My sodium had been steadily dropping thoroughout the week and by Friday it was down to 116. With the long weekend coming up, I figured it was time to do something. My oncologist told me on Thursday if I wanted to go to the hospital, he’d arrange it so I could skip the ER.

So that’s where I am now. The oncologist came by to see me first thing. We again talked about the Keytruda. Since Thursday night I had been wondering if there’s really any harm in me having another Keytruda infusion if the effects from the first two are long-term anyway. We’ve been dealing with the sodium problem since after the first one and I’ve already had a second, so why not have a third? So I asked him that question and he said no, he didn’t think it would make any difference. So why didn’t he tell me that on Thursday? If he had, I would have gone ahead and had him do it. They can’t do it while I’m in the hospital because the drug is off label, so I’ll have to wait until next Thursday now.

We had also been wondering if the sodium problem had worsened because the cancer had worsened, so we asked if he could do a scan while I’m here. He said he could, but he wouldn’t be surprised if the Keytruda caused the cancer to worsen before it got better. Yet another reason for me to do another round of the Keytruda. And he said it would take six rounds before we would even know if the Keytruda’s working. I told him I hoped I would be alive long enough to make it through six rounds. He told me I would. He seemed pretty confident about that, which made me feel a little bit better.

Now I just need to hear that from my nephrologist, who hasn’t been in to see me yet or written any orders, even though he’s been consulted. My sodium has already dropped from 116 this morning to 113 this afternoon, but the hospital has standing orders from before not to call the nephrologist with critical values. My nurse said they’d probably call in the morning anyway if it got any lower.

I’m not sure what the nephrologist is going to do at this point since the Samsca seems to no longer be working, but my oncologist mentioned an antibiotic called demeclocyline that used to be used for SIADH that they may want to try. The nephrologist has also mentioned it before but he said it wasn’t as good as the Samsca and has more side effects. They might also give me another infusion of the concentrated sodium solution. I guess I’ll find out tomorrow.

 Posted by at 4:31 am

  7 Responses to “A bittersweet holiday”

  1. Julie, you are such a strong warrior. Please keep the faith I pray that they give you the best drugs to get you through this. God Blrss you!

  2. Jewels, as I am at a lost of words to comfort or to help in your very unusual, uneasy health dilemma. I pray, I take my healing breaths for you when I meditate, Maybe I need to go light a bunch of candles… Anyway I love you and I wish I could be helpful in some way. I am sure a lot of us who love you feel pretty useless in this fight. I know that I am being delayed in my trip to see you but I will be there to see you.
    You do what is best for you, what you feel is your best options. And we all will pray that this soon will be over and we will be at the beach.

  3. You have such a good family. I am glad you enjoyed Christmas. I will continue to pray for you. I wish I could do more.

  4. Julie, I am so glad your family got to spend Christmas with you! I know how helpful it can be to be surrounded by those who love you so very much. You have countless people praying for you, myself included, and I really believe you will conquer this. You have always been among the strongest people I ever knew, which you have shown over and over again. God bless, keep, and heal you, Julie.

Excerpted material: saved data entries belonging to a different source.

(* ===== verification/JsonRoundtrip.v ===== *)
(** * [JSON.parse] reads back what [JSON.stringify] writes

    The comment board persists its array with [JSON.stringify] and reloads
    it with [JSON.parse] (lines 165-173 of [src/index.js]).  This file
    proves that on every well-formed value (objects without a repeated key,
    [json_wf]) [JSON_parse (stringify v) = inr v]: the literal, number,
    string, array and object cases, each as a lemma on [parse_value]
    applied to the printed text followed by any text that can follow a
    value.  The fuel the parser needs is bounded by the length of the
    printed text, so the fuel [JSON_parse] gives is enough. *)

From Stdlib Require Import ZArith DecimalString DecimalN.
From S2P Require Import Prelude JsString Json JsonParse.
Import JsString Json JsonParse.

Module JsonRoundtrip.

(** Objects have distinct keys, at every depth. *)
Fixpoint json_wfb (v : json) : bool :=
  match v with
  | JArr l => (fix go (l : list json) : bool :=
                 match l with [] => true | x :: l' => json_wfb x && go l' end) l
  | JObj fs =>
      bool_decide (NoDup fs.*1) &&
      (fix go (fs : list (string * json)) : bool :=
         match fs with [] => true | kv :: fs' => json_wfb kv.2 && go fs' end) fs
  | _ => true
  end.

Definition json_wf (v : json) : Prop := json_wfb v = true.

(** The text that may follow a value: nothing, or a character that cannot
    continue it. *)
Definition value_stop (rest : string) : Prop :=
  match rest with
  | EmptyString => True
  | String c _ => digit_cons c = None ∧ starts_frac_exp rest = false
  end.

(** The tails of the array and object texts, as [stringify] writes them. *)
Fixpoint elems_tail (l : list json) : string :=
  match l with
  | [] => "]"
  | y :: l' => "," +++ stringify y +++ elems_tail l'
  end.

Fixpoint members_tail (fs : list (string * json)) : string :=
  match fs with
  | [] => "}"
  | (k, y) :: fs' => "," +++ quote k +++ ":" +++ stringify y +++ members_tail fs'
  end.

(** ** Strings *)

Lemma parse_str_body_quote_char c t :
  parse_str_body (quote_char c +++ t) = cons_fst c (parse_str_body t).
Proof. destruct c as [[] [] [] [] [] [] [] []]; reflexivity. Qed.

Lemma parse_str_body_quote s rest :
  parse_str_body (quote_body s +++ String DQ rest) = Some (s, rest).
Proof.
  induction s as [|c s IH]; [reflexivity|]. simpl.
  by rewrite append_assoc, parse_str_body_quote_char, IH.
Qed.

(** ** Numbers *)

Lemma read_digits_uint u rest :
  match rest with String c _ => digit_cons c = None | EmptyString => True end →
  read_digits (NilEmpty.string_of_uint u +++ rest) = (u, rest).
Proof.
  intros Hr. induction u; simpl; rewrite ?IHu; try reflexivity.
  destruct rest as [|c r]; simpl; [done|]. by rewrite Hr.
Qed.

Lemma nzhead_not_D0 u w : Decimal.nzhead u ≠ Decimal.D0 w.
Proof. induction u; simpl; congruence. Qed.

(** [N.to_uint] writes no leading zero. *)
Lemma to_uint_shape n :
  N.to_uint n = Decimal.D0 Decimal.Nil ∨
  (N.to_uint n ≠ Decimal.Nil ∧ ∀ w, N.to_uint n ≠ Decimal.D0 w).
Proof.
  assert (Hu : N.to_uint n = Decimal.unorm (N.to_uint n)).
  { by rewrite <- DecimalN.Unsigned.to_of, DecimalN.Unsigned.of_to. }
  rewrite Hu. unfold Decimal.unorm.
  pose proof (nzhead_not_D0 (N.to_uint n)) as Hnz.
  destruct (Decimal.nzhead (N.to_uint n)) eqn:E; [by left| ..];
    right; split; try congruence; intros w [= ->]; by apply (Hnz w).
Qed.

Lemma parse_nat_digit c r :
  c ≠ "0"%char → digit_cons c ≠ None →
  parse_nat (String c r) = let '(u, r') := read_digits (String c r) in Some (N.of_uint u, r').
Proof. intros H0 Hd. destruct c as [[] [] [] [] [] [] [] []]; done. Qed.

Lemma parse_nat_N n rest :
  value_stop rest → parse_nat (N_to_string n +++ rest) = Some (n, rest).
Proof.
  intros Hr. unfold N_to_string.
  assert (Hrd : match rest with String c _ => digit_cons c = None | EmptyString => True end)
    by (destruct rest; [done | apply Hr]).
  pose proof (DecimalN.Unsigned.of_to n) as Hn.
  destruct (to_uint_shape n) as [H0 | [Hnil Hd0]].
  - rewrite H0 in *. simpl in Hn. subst n. reflexivity.
  - assert (∃ c r, NilEmpty.string_of_uint (N.to_uint n) +++ rest = String c r ∧
                   c ≠ "0"%char ∧ digit_cons c ≠ None) as (c & r & Hcr & Hc0 & Hcd).
    { destruct (N.to_uint n); try done; [by destruct (Hd0 u)|..]; by do 2 eexists. }
    rewrite Hcr, parse_nat_digit by done. rewrite <- Hcr, read_digits_uint by done.
    by rewrite Hn.
Qed.

(** The start of a printed number. *)
Lemma N_to_string_head n rest :
  ∃ c r, N_to_string n +++ rest = String c r ∧ digit_cons c ≠ None.
Proof.
  unfold N_to_string. destruct (to_uint_shape n) as [H0 | [Hnil _]].
  - rewrite H0. by do 2 eexists.
  - destruct (N.to_uint n); try done; by do 2 eexists.
Qed.

Lemma parse_unsigned_N b n rest :
  value_stop rest →
  parse_unsigned b (N_to_string n +++ rest) =
    Some (if b then Z.opp (Z.of_N n) else Z.of_N n, rest).
Proof.
  intros Hr. unfold parse_unsigned. rewrite parse_nat_N by done.
  destruct rest as [|c r]; [done|]. by destruct Hr as [_ ->].
Qed.

Lemma parse_number_digit c r :
  digit_cons c ≠ None → parse_number (String c r) = parse_unsigned false (String c r).
Proof. intros Hd. destruct c as [[] [] [] [] [] [] [] []]; done. Qed.

Lemma parse_number_Z z rest :
  value_stop rest → parse_number (Z_to_string z +++ rest) = Some (z, rest).
Proof.
  intros Hr. destruct z as [|p|p].
  - change (Z_to_string 0) with (N_to_string 0).
    destruct (N_to_string_head 0 rest) as (c & r & Hcr & Hd).
    rewrite Hcr, parse_number_digit, <- Hcr by done.
    by rewrite parse_unsigned_N.
  - change (Z_to_string (Z.pos p)) with (N_to_string (N.pos p)).
    destruct (N_to_string_head (N.pos p) rest) as (c & r & Hcr & Hd).
    rewrite Hcr, parse_number_digit, <- Hcr by done.
    by rewrite parse_unsigned_N.
  - change (Z_to_string (Z.neg p) +++ rest)
      with (String "-" (N_to_string (N.pos p) +++ rest)).
    change (parse_number (String "-" (N_to_string (N.pos p) +++ rest)))
      with (parse_unsigned true (N_to_string (N.pos p) +++ rest)).
    by rewrite parse_unsigned_N.
Qed.

(** ** Values *)

Lemma stringify_arr x l : stringify (JArr (x :: l)) = "[" +++ stringify x +++ elems_tail l.
Proof. reflexivity. Qed.

Lemma stringify_obj k x fs :
  stringify (JObj ((k, x) :: fs)) = "{" +++ quote k +++ ":" +++ stringify x +++ members_tail fs.
Proof. reflexivity. Qed.

Lemma json_wfb_arr l : json_wfb (JArr l) = forallb json_wfb l.
Proof. reflexivity. Qed.

Lemma json_wfb_obj fs :
  json_wfb (JObj fs) = bool_decide (NoDup fs.*1) && forallb (λ kv, json_wfb kv.2) fs.
Proof. reflexivity. Qed.

(** A printed value starts with a character that is neither JSON
    whitespace nor a closing bracket. *)
Lemma stringify_head v rest :
  ∃ c r, stringify v +++ rest = String c r ∧ is_json_ws c = false ∧ c ≠ "]"%char.
Proof.
  destruct v as [|[]|z|s|[|x l]|[|[k x] fs]]; try by do 2 eexists.
  change (stringify (JNum z)) with (Z_to_string z).
  destruct z as [|p|p]; [change (Z_to_string 0) with (N_to_string 0)
                        |change (Z_to_string (Z.pos p)) with (N_to_string (N.pos p))
                        |by do 2 eexists].
  - destruct (N_to_string_head 0 rest) as (c & r & -> & Hd).
    exists c, r. destruct c as [[] [] [] [] [] [] [] []]; done.
  - destruct (N_to_string_head (N.pos p) rest) as (c & r & -> & Hd).
    exists c, r. destruct c as [[] [] [] [] [] [] [] []]; done.
Qed.

Lemma skip_ws_cons c r : is_json_ws c = false → skip_ws (String c r) = String c r.
Proof. intros H. simpl. by rewrite H. Qed.

(** One step of [parse_value] on a text that starts like a number. *)
Lemma parse_value_numstart f c r :
  (c = "-"%char ∨ digit_cons c ≠ None) →
  parse_value (S f) (String c r) =
    match parse_number (String c r) with Some (z, r') => Some (JNum z, r') | None => None end.
Proof. intros Hc. destruct c as [[] [] [] [] [] [] [] []]; naive_solver. Qed.

Lemma parse_value_num f z rest :
  value_stop rest → parse_value (S f) (stringify (JNum z) +++ rest) = Some (JNum z, rest).
Proof.
  intros Hr. change (stringify (JNum z)) with (Z_to_string z).
  assert (∃ c r, Z_to_string z +++ rest = String c r ∧ (c = "-"%char ∨ digit_cons c ≠ None))
    as (c & r & Hcr & Hc).
  { destruct z as [|p|p]; [change (Z_to_string 0) with (N_to_string 0)
                          |change (Z_to_string (Z.pos p)) with (N_to_string (N.pos p))
                          |by do 2 eexists; split; [|left]].
    - destruct (N_to_string_head 0 rest) as (c & r & -> & Hd). eauto.
    - destruct (N_to_string_head (N.pos p) rest) as (c & r & -> & Hd). eauto. }
  rewrite Hcr, parse_value_numstart, <- Hcr by done. by rewrite parse_number_Z.
Qed.

(** A [[] that is followed by a value, not by [[]]. *)
Lemma parse_value_arr_open f v t :
  parse_value (S f) ("[" +++ stringify v +++ t) =
    match parse_value f (stringify v +++ t) with
    | Some (x, r2) =>
        match parse_elems f r2 with
        | Some (vs, r3) => Some (JArr (x :: vs), r3)
        | None => None
        end
    | None => None
    end.
Proof.
  destruct (stringify_head v t) as (c & r & Hcr & Hws & Hc).
  rewrite append_cons, append_nil_l, Hcr.
  destruct c as [[] [] [] [] [] [] [] []]; first [reflexivity | naive_solver].
Qed.

Lemma parse_value_obj_open f k t :
  parse_value (S f) ("{" +++ quote k +++ t) =
    match parse_member f (quote k +++ t) with
    | Some (kv, r2) =>
        match parse_members f r2 with
        | Some (ms, r3) => Some (JObj (obj_of_members (kv :: ms)), r3)
        | None => None
        end
    | None => None
    end.
Proof. reflexivity. Qed.

Lemma parse_value_str f s rest : parse_value (S f) (quote s +++ rest) = Some (JStr s, rest).
Proof.
  change (quote s +++ rest) with (String DQ ((quote_body s +++ String DQ EmptyString) +++ rest)).
  simpl. rewrite append_assoc, append_cons, append_nil_l, parse_str_body_quote. done.
Qed.

Lemma parse_member_step f k t :
  parse_member (S f) (quote k +++ ":" +++ t) =
    match parse_value f t with Some (v, r3) => Some ((k, v), r3) | None => None end.
Proof.
  change (quote k +++ ":" +++ t)
    with (String DQ ((quote_body k +++ String DQ EmptyString) +++ ":" +++ t)).
  simpl. rewrite append_assoc, append_cons, append_nil_l, parse_str_body_quote. done.
Qed.

Lemma value_stop_elems l rest : value_stop (elems_tail l +++ rest).
Proof. destruct l; split; reflexivity. Qed.

Lemma value_stop_members fs rest : value_stop (members_tail fs +++ rest).
Proof. destruct fs as [|[]]; split; reflexivity. Qed.

(** Inserting a fresh key appends it. *)
Lemma obj_insert_fresh k v fs : k ∉ fs.*1 → obj_insert k v fs = fs ++ [(k, v)].
Proof.
  induction fs as [|[k' v'] fs IH]; intros Hk; simpl; [done|].
  destruct (String.eqb_spec k k') as [->|]; [set_solver|]. rewrite IH; [done | set_solver].
Qed.

Lemma obj_of_members_nodup fs : NoDup fs.*1 → obj_of_members fs = fs.
Proof.
  unfold obj_of_members. intros Hnd.
  enough (∀ acc, NoDup (acc.*1 ++ fs.*1) →
            foldl (λ fs kv, obj_insert kv.1 kv.2 fs) acc fs = acc ++ fs) as H.
  { by apply (H []). }
  clear Hnd. induction fs as [|[k v] fs IH]; intros acc Hacc; simpl; [by rewrite app_nil_r|].
  rewrite obj_insert_fresh.
  - rewrite IH; [by rewrite <- app_assoc|]. rewrite fmap_app, <- app_assoc. exact Hacc.
  - simpl in Hacc. apply NoDup_app in Hacc as (_ & Hdis & _). intros Hk.
    apply (Hdis k); [done | by left].
Qed.

Lemma length_stringify_pos v : 1 ≤ String.length (stringify v).
Proof.
  destruct (stringify_head v EmptyString) as (c & r & Hcr & _).
  rewrite append_nil_r in Hcr. rewrite Hcr. simpl. lia.
Qed.

(** Normalise the length of a printed text in a hypothesis. *)
Ltac len_norm H := repeat progress (rewrite ?length_append in H; simpl String.length in H).

(** The round-trip property of one value, for the induction. *)
Definition rt_prop (v : json) : Prop :=
  json_wf v → ∀ n rest, String.length (stringify v) ≤ n → value_stop rest →
  parse_value n (stringify v +++ rest) = Some (v, rest).

Lemma parse_elems_tail l :
  Forall rt_prop l → forallb json_wfb l = true →
  ∀ n rest, String.length (elems_tail l) ≤ n → value_stop rest →
  parse_elems n (elems_tail l +++ rest) = Some (l, rest).
Proof.
  induction 1 as [|y l Hy Hl IH]; intros Hwf [|f] rest Hn Hr; simpl in Hn; try lia;
    [reflexivity|].
  apply andb_prop in Hwf as [Hwy Hwl].
  len_norm Hn. simpl elems_tail. rewrite !append_assoc, append_cons, append_nil_l. simpl.
  rewrite Hy by (done || lia || apply value_stop_elems).
  by rewrite IH by (done || lia).
Qed.

Lemma parse_members_tail fs :
  Forall (λ kv, rt_prop kv.2) fs → forallb (λ kv, json_wfb kv.2) fs = true →
  ∀ n rest, String.length (members_tail fs) ≤ n → value_stop rest →
  parse_members n (members_tail fs +++ rest) = Some (fs, rest).
Proof.
  induction 1 as [|[k y] fs Hy Hfs IH]; intros Hwf [|f] rest Hn Hr; simpl in Hn; try lia;
    [reflexivity|].
  apply andb_prop in Hwf as [Hwy Hwfs]. simpl in Hy.
  len_norm Hn. simpl members_tail. rewrite !append_assoc, append_cons, append_nil_l. simpl.
  destruct f as [|f]; [lia|].
  rewrite parse_member_step, Hy by (done || lia || apply value_stop_members).
  by rewrite IH by (done || lia).
Qed.

Lemma parse_value_stringify v : rt_prop v.
Proof.
  induction v as [| b | z | s | l Hl | fs Hfs] using json_ind_nested;
    intros Hwf [|f] rest Hn Hr;
    try (match goal with
         | Hn : String.length (stringify ?v) ≤ 0 |- _ => pose proof (length_stringify_pos v); lia
         end).
  - reflexivity.
  - by destruct b.
  - by apply parse_value_num.
  - apply parse_value_str.
  - destruct l as [|x l]; [reflexivity|].
    unfold json_wf in Hwf. rewrite json_wfb_arr in Hwf. simpl in Hwf. apply andb_prop in Hwf as [Hwx Hwl].
    inversion Hl as [|? ? Hx Hl']; subst.
    rewrite stringify_arr in *. len_norm Hn.
    rewrite !append_assoc, parse_value_arr_open.
    rewrite Hx by (done || lia || apply value_stop_elems).
    by rewrite parse_elems_tail by (done || lia).
  - destruct fs as [|[k x] fs]; [reflexivity|].
    unfold json_wf in Hwf. rewrite json_wfb_obj in Hwf. apply andb_prop in Hwf as [Hnd Hwfs].
    apply bool_decide_eq_true in Hnd. simpl in Hwfs. apply andb_prop in Hwfs as [Hwx Hwfs].
    inversion Hfs as [|? ? Hx Hfs']; subst. simpl in Hx.
    rewrite stringify_obj in *. len_norm Hn.
    rewrite !append_assoc, parse_value_obj_open.
    destruct f as [|f]; [lia|].
    rewrite parse_member_step.
    rewrite Hx by (done || lia || apply value_stop_members).
    rewrite parse_members_tail by (done || lia).
    by rewrite obj_of_members_nodup.
Qed.

(** The round trip on the whole text, for the clients of this file. *)
Lemma stringify_parses v : json_wf v → JSON_parse (stringify v) = inr v.
Proof.
  intros Hwf. unfold JSON_parse.
  pose proof (parse_value_stringify v Hwf (S (String.length (stringify v))) EmptyString
                ltac:(lia) I) as H.
  rewrite append_nil_r in H. by rewrite H.
Qed.

(** C8. [JSON.parse] reads back what [JSON.stringify] writes: on every
    value whose objects have distinct keys, parsing the printed text gives
    the value again, with the fuel [JSON_parse] supplies. *)
Theorem JSON_parse_stringify v : json_wf v → JSON_parse (stringify v) = inr v.
Proof.
  intros Hwf. unfold JSON_parse.
  pose proof (parse_value_stringify v Hwf (S (String.length (stringify v))) EmptyString
                ltac:(lia) I) as H.
  rewrite append_nil_r in H. by rewrite H.
Qed.

(** A stored board of one comment reads back as itself. *)
Lemma JSON_parse_stringify_witness :
  let v := JArr [JObj [("name", JStr "Ann"); ("body", JStr "a <b> \ c"); ("ts", JNum (-17))]] in
  json_wf v ∧ JSON_parse (stringify v) = inr v.
Proof.
  intros v. assert (H : json_wf v) by reflexivity.
  exact (conj H (JSON_parse_stringify v H)).
Defined.

End JsonRoundtrip.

  5. I have been reading all along, when Teresa shares your blog links in Facebook. I am so glad you spent Christmas at home with your family. You and all your family are in my thoughts.

  6. I’m glad you got to spend Christmas with family but sorry you have so many difficult health issues facing you. As always, I am praying for you. Love, Aunt Betty

  7. Navigating the medical system through Christmas and New Year’s is extremely difficult. I wish you strength and clarity as you go forward and the last words from the oncologist sound hopeful. Happy New Year.